• _Problem to solve_
As soon as the line containing "then new ++" appears in the material below, start returning lines exactly, and end with the line containing "match l with".

• _Stored data_
Definition truthy (v : JSValue) : bool :=
  match v with
  | JSUndefined | JSNull => false
  | JSBool b => b
  | JSNumber z => negb (Z.eqb z 0)
  | JSString s => negb (String.eqb s EmptyString)
  | JSArray _ | JSObject _ => true
  end.

Fixpoint eval (rho : env) (e : expr) : option JSValue :=
  match e with
  | ENum z => Some (JSNumber z)
  | EVar x => lookup x rho
  | EBool b => Some (JSBool b)
  | ENull => Some JSNull
  | EUndefined => Some JSUndefined
  | ENeg a =>
      match eval rho a with
      | Some (JSNumber z) => Some (JSNumber (- z))
      | _ => None
      end
  | ELt a b =>
      match eval rho a, eval rho b with
      | Some (JSNumber x), Some (JSNumber y) => Some (JSBool (Z.ltb x y))
      | _, _ => None
      end
  | EGt a b =>
      match eval rho a, eval rho b with
      | Some (JSNumber x), Some (JSNumber y) => Some (JSBool (Z.gtb x y))
      | _, _ => None
      end
  | ECond c a b =>
      match eval rho c with
      | Some v => if truthy v then eval rho a else eval rho b
      | None => None
      end
  end.

(** How a statement ends: it falls through, returns, or leaves the fragment. *)
Inductive flow : Type :=
| Next
| Return (v : JSValue)
| Outside.

Fixpoint exec (rho : env) (s : stmt) {struct s} : flow :=
  let block := fix block (rho : env) (ss : list stmt) {struct ss} : flow :=
    match ss with
    | [] => Next
    | s' :: ss' =>
        match exec rho s' with
        | Next => block rho ss'
        | f => f
        end
    end in
  match s with
  | SReturn None => Return JSUndefined
  | SReturn (Some e) =>
      match eval rho e with Some v => Return v | None => Outside end
  | SIf c thenB elseB =>
      match eval rho c with
      | Some v =>
          if truthy v then block rho thenB
          else match elseB with
               | Some ss => block rho ss
               | None => Next
               end
      | None => Outside
      end
  | SForOf x e loopB =>
      match eval rho e with
      | Some (JSArray elems) =>
          (fix each (elems : list JSValue) : flow :=
             match elems with
             | [] => Next
             | v :: rest =>
                 match block ((x, v) :: rho) loopB with
                 | Next => each rest
                 | f => f
                 end
             end) elems
      | _ => Outside
      end
  end.

Fixpoint execBlock (rho : env) (ss : list stmt) : flow :=
  match ss with
  | [] => Next
  | s :: ss' =>
      match exec rho s with
      | Next => execBlock rho ss'
      | f => f
      end
  end.

(** Parameters bound to the arguments of the call, [undefined] when the
    call has fewer. *)
Fixpoint bindArgs (params : list string) (args : list JSValue) : env :=
  match params with
  | [] => []
  | x :: params' =>
      match args with
      | [] => (x, JSUndefined) :: bindArgs params' []
      | v :: args' => (x, v) :: bindArgs params' args'
      end
  end.

Definition callProgram (p : program) : Callable := fun args =>
  match execBlock (bindArgs (p_params p) args) (p_body p) with
  | Next => Returns JSUndefined
  | Return v => Returns v
  | Outside => Throws (ErrorObject "operation outside the modelled fragment")
  end.

(** [new Function(jsCode)()] on the fragment. *)
Definition newFunction (jsCode : string) : result Callable :=
  match andThen (tokens jsCode) parseProgram with
  | Some p => Ok (callProgram p)
  | None => Err "SyntaxError: text outside the modelled fragment"
  end.

End JSFragment.

(* ================================================================= *)
(** ** A concrete runtime for the examples *)

Module Runtime.
Import Str.

Fixpoint digitsOf (fuel : nat) (n : nat) (acc : string) : string :=
  match fuel with
  | O => acc
  | S fuel' =>
      let acc' := String (ascii_of_nat (48 + Nat.modulo n 10)) acc in
      if Nat.ltb n 10 then acc' else digitsOf fuel' (Nat.div n 10) acc'
  end.

(** The decimal text of an integer. *)
Definition decimal (z : Z) : string :=
  let n := Z.to_nat (Z.abs z) in
  let ds := digitsOf (S n) n EmptyString in
  if Z.ltb z 0 then String "-" ds else ds.
(** * joplin-to-hexo: a shallow embedding of [joplin_to_hexo.py]

    The export script reads notes from the Joplin data API and writes one
    Hexo post per note.  This development embeds the script's functions as
    Rocq functions and states the properties of the export over them.

    Conventions of the embedding.
    - A Python [str] is a [list ascii] (the UTF-8 bytes of the text; every
      pattern the script searches for is ASCII, so searching bytes and
      searching code points agree).
    - [Optional[...]] fields are [option]; Python truthiness of an optional
      string is [truthy].
    - A Python [dict] is a [gmap]; a directory is a [gmap] from file name to
      file content.
    - The Joplin client is a record of response functions; a response [None]
      stands for a raised exception.
    - Everything the script prints or asks of the API is recorded as a list
      of [event]s returned next to the result.
    - A [while] loop that may run forever is a fuelled function; [None]
      stands for "does not return". *)

From Stdlib Require Import Ascii String.
From stdpp Require Import base option list gmap strings relations.

Abbreviation text := (list ascii).

Definition str (s : string) : text := list_ascii_of_string s.

Definition LF : ascii := "010".
Definition DQUOTE : ascii := "034".

(** ** Python built-ins on strings *)

Section PyStr.
Context {A : Type} `{EqDecision A}.

(** [s.startswith(p)] *)
Fixpoint startswith (s p : list A) : bool :=
  match p, s with
  | [], _ => true
  | _ :: _, [] => false
  | c :: p', d :: s' => bool_decide (c = d) && startswith s' p'
  end.

(** [s.endswith(p)] *)
Definition endswith (s p : list A) : bool := startswith (reverse s) (reverse p).


(** The scan of [s.replace(old, new)] for a non-empty [old]: [skip] counts
    the characters of a match that are still to be passed over. *)
Fixpoint replace_from (old new : list A) (skip : nat) (s : list A) : list A :=
  match s with
  | [] => []
  | c :: s' =>
      match skip with
      | S k => replace_from old new k s'
      | O =>
          if startswith s old
          then new ++ replace_from old new (length old - 1) s'
          else c :: replace_from old new 0 s'
      end
  end.

(** [s.replace(old, new)]; with an empty [old] Python puts [new] before
    every character and at the end. *)
Definition str_replace (old new s : list A) : list A :=
  match old with
  | [] => new ++ flat_map (λ c, c :: new) s
  | _ :: _ => replace_from old new 0 s
  end.

(** [sep.join(l)] *)
Fixpoint join (sep : list A) (l : list (list A)) : list A :=
  match l with
  | [] => []
  | [x] => x
  | x :: l' => x ++ sep ++ join sep l'
  end.

(** [s.rfind(c)] for a single character, [None] for [-1]. *)
Fixpoint rfind (s : list A) (c : A) : option nat :=
  match s with
  | [] => None
  | d :: s' =>
      match rfind s' c with
      | Some i => Some (S i)
      | None => if bool_decide (d = c) then Some 0 else None
      end
  end.

(** [x] occurs in [s] as a substring. *)
Definition Occurs (p s : list A) : Prop := ∃ x y, s = x ++ p ++ y.

End PyStr.
Create HintDb reads_only.
#[global] Hint Resolve reads_only_ret reads_only_undefined reads_only_out_of_fuel
  reads_only_load reads_only_get_errno reads_only_fread : reads_only.

(** Goes through a computation built from binds, conditionals and
    destructuring lets. *)
Ltac reads_only_tac :=
  repeat first
    [ progress eauto with reads_only
    | apply reads_only_bind; [|intros]
    | match goal with
      | |- reads_only (if ?c then _ else _) => destruct c
      | |- reads_only (match ?x with _ => _ end) => destruct x
      end ].

Lemma reads_only_swap_inner fuel bytes start end_ :
  reads_only (swap_inner fuel bytes start end_).
Proof.
  revert bytes start end_.
  induction fuel as [|fuel IH]; intros; simpl; reads_only_tac.
Qed.

Lemma reads_only_swap_outer fuel bytes curptr endptr width :
  reads_only (swap_outer fuel bytes curptr endptr width).
Proof.
  revert bytes curptr.
  induction fuel as [|fuel IH]; intros; cbn [swap_outer]; reads_only_tac.
  apply reads_only_swap_inner.
Qed.

Lemma reads_only_swap_bytes bytes count width :
  reads_only (swap_bytes bytes count width).
Proof. apply reads_only_swap_outer. Qed.

Lemma reads_only_store_block blocks i v : reads_only (store_block blocks i v).
Proof. unfold store_block. reads_only_tac. Qed.

Lemma reads_only_block_at data i : reads_only (block_at data i).
Proof. unfold block_at. reads_only_tac. Qed.

#[global] Hint Resolve reads_only_swap_bytes reads_only_store_block
  reads_only_block_at : reads_only.

Lemma reads_only_contents_loop fuel host swap count i blocks :
  reads_only (contents_loop fuel host swap count i blocks).
Proof.
  revert i blocks.
  induction fuel as [|fuel IH]; intros; cbn [contents_loop]; reads_only_tac.
Qed.

Lemma reads_only_check_file_internal host : reads_only (check_file_internal host).
Proof.
  intros w a w'. rewrite check_file_internal_eq. unfold header_outcome.
  repeat case_decide; intros [= <- <-]; by eexists.
Qed.

Lemma reads_only_cub_file_check host : reads_only (cub_file_check host).
Proof.
  unfold cub_file_check. apply reads_only_bind.
  - apply reads_only_check_file_internal.
  - intros [result outs]. reads_only_tac.
Qed.

Lemma check_file_internal_offset host w result swap count offset w' :
  check_file_internal host w = Done (result, Some (swap, count, offset)) w' ->
  result = 0 /\ 0 <= offset < 4294967296 /\
  -2147483648 <= count < 2147483648.
Proof.
  rewrite check_file_internal_eq. unfold header_outcome.
  repeat case_decide; intros [= <- <- <- <- <-]; try done.
  split; [done|]. split.
  - match goal with |- _ <= word_value ?h (take 4 (drop 12 ?d)) < _ =>
      apply (word_at_range h d 3) end.
    rewrite word_at_24; [done | | lia].
    destruct (negb _); rewrite ?swap_words_length; done.
  - unfold to_int.
    match goal with |- _ <= ?x `mod` ?m - _ < _ =>
      pose proof (Z.mod_pos_bound x m) end. lia.
Qed.

Lemma reads_only_cub_file_contents host blocks blocks_length :
  reads_only (cub_file_contents host blocks blocks_length).
Proof.
  intros w a w' H. unfold cub_file_contents in H.
  apply bind_inv in H as ([result outs] & w1 & H1 & H2).
  pose proof (reads_only_check_file_internal _ _ _ _ H1) as [p ->].
  destruct (negb (result =? 0)).
  { apply reads_only_ret in H2 as [q ->]. by eexists. }
  destruct outs as [[[swap count] offset]|]; [|done].
  apply check_file_internal_offset in H1 as (_ & Hoff & _).
  rewrite load_bind in H2. cbv beta iota in H2.
  destruct (blocks_length <? count).
  { apply reads_only_ret in H2 as [q ->]. by eexists. }
  rewrite fseek_bind in H2 by lia. call_returned_0_in H2.
  apply reads_only_contents_loop in H2 as [q ->]. by eexists.
Qed.

(** ** What a successful TOC read leaves in the array *)

Lemma contents_loop_inv fuel host swap count i dest r dest' w w' :
  contents_loop fuel host swap count i dest w = Done (r, dest') w' ->
  length dest' = length dest /\
  forall j b, dest' !! j = Some (Some b) ->
              dest !! j = Some (Some b) \/ block_in_range b.
Proof.
  revert i dest w. induction fuel as [|fuel IH]; intros i dest w; [done|].
  cbn [contents_loop]. destruct (i <? count); [|intros [= <- <- <-]; eauto].
  rewrite fread_bind. cbv beta iota.
  destruct (negb _); [intros [= <- <- <-]; eauto|].
  intros H. apply bind_inv in H as (data & w1 & _ & H).
  rewrite load_bind in H.
  destruct (word_at host data 0) as [d0|] eqn:E0; [|done].
  rewrite load_bind in H.
  destruct (word_at host data 1) as [d1|] eqn:E1; [|done].
  rewrite load_bind in H.
  destruct (word_at host data 2) as [d2|] eqn:E2; [|done].
  apply bind_inv in H as (dest1 & w2 & Hst & H).
  unfold store_block in Hst. destruct (_ && _); [|done].
  injection Hst as <- <-. apply IH in H as [Hlen Hin].
  rewrite length_insert in Hlen. split; [done|].
  intros j b Hj. apply Hin in Hj as [Hj|]; [|by right].
  destruct (decide (j = Z.to_nat i)) as [->|Hne].
  - right. apply lookup_lt_Some in Hj as Hlt. rewrite length_insert in Hlt.
    rewrite list_lookup_insert_eq in Hj by done. injection Hj as <-.
    repeat split; simpl; eapply word_at_range; eauto.
  - left. by rewrite list_lookup_insert_ne in Hj.
Qed.

Lemma cub_file_contents_inv host count w data w' :
  cub_file_contents host (malloc_blocks count) count w = Done (0, data) w' ->
  length data = Z.to_nat count /\
  forall j b, data !! j = Some (Some b) -> block_in_range b.
Proof.
  intros H. unfold cub_file_contents in H.
  apply bind_inv in H as ([result outs] & w1 & H1 & H).
  destruct (negb (result =? 0)).
  { injection H as _ <- _. split.
    - unfold malloc_blocks. by rewrite length_replicate.
    - intros j b Hj. apply lookup_replicate in Hj as [? _]. done. }
  destruct outs as [[[swap count'] offset]|]; [|done].
  rewrite load_bind in H. cbv beta iota in H.
  destruct (count <? count'); [done|].
  apply bind_inv in H as (rc & w2 & _ & H).
  destruct (negb (rc =? 0)).
  { apply bind_inv in H as (e & w3 & _ & H). injection H as _ <- _. split.
    - unfold malloc_blocks. by rewrite length_replicate.
    - intros j b Hj. apply lookup_replicate in Hj as [? _]. done. }
  apply contents_loop_inv in H as [Hlen Hin]. split.
  - rewrite Hlen. unfold malloc_blocks. by rewrite length_replicate.
  - intros j b Hj. apply Hin in Hj as [Hj|]; [|done].
    apply lookup_replicate in Hj as [? _]. done.
Qed.

(** A file that parses: the header check gives [count], and the TOC read
    into a fresh array of [count] elements fills it with [blocks]. *)
Lemma parsed_blocks host count w blocks w' :
  cub_file_contents host (malloc_blocks count) count w
  = Done (0, Some <$> blocks) w' ->
  length blocks = Z.to_nat count /\ Forall block_in_range blocks.
Proof.
  intros H. apply cub_file_contents_inv in H as [Hlen Hin].
  rewrite length_fmap in Hlen. split; [done|].
  apply Forall_lookup. intros j b Hj. apply (Hin j).
  by rewrite list_lookup_fmap, Hj.
Qed.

• _Exercise response_
          then new ++ replace_from old new (length old - 1) s'
          else c :: replace_from old new 0 s'
      end
  end.

(** [s.replace(old, new)]; with an empty [old] Python puts [new] before
    every character and at the end. *)
Definition str_replace (old new s : list A) : list A :=
  match old with
  | [] => new ++ flat_map (λ c, c :: new) s
  | _ :: _ => replace_from old new 0 s
  end.

(** [sep.join(l)] *)
Fixpoint join (sep : list A) (l : list (list A)) : list A :=
  match l with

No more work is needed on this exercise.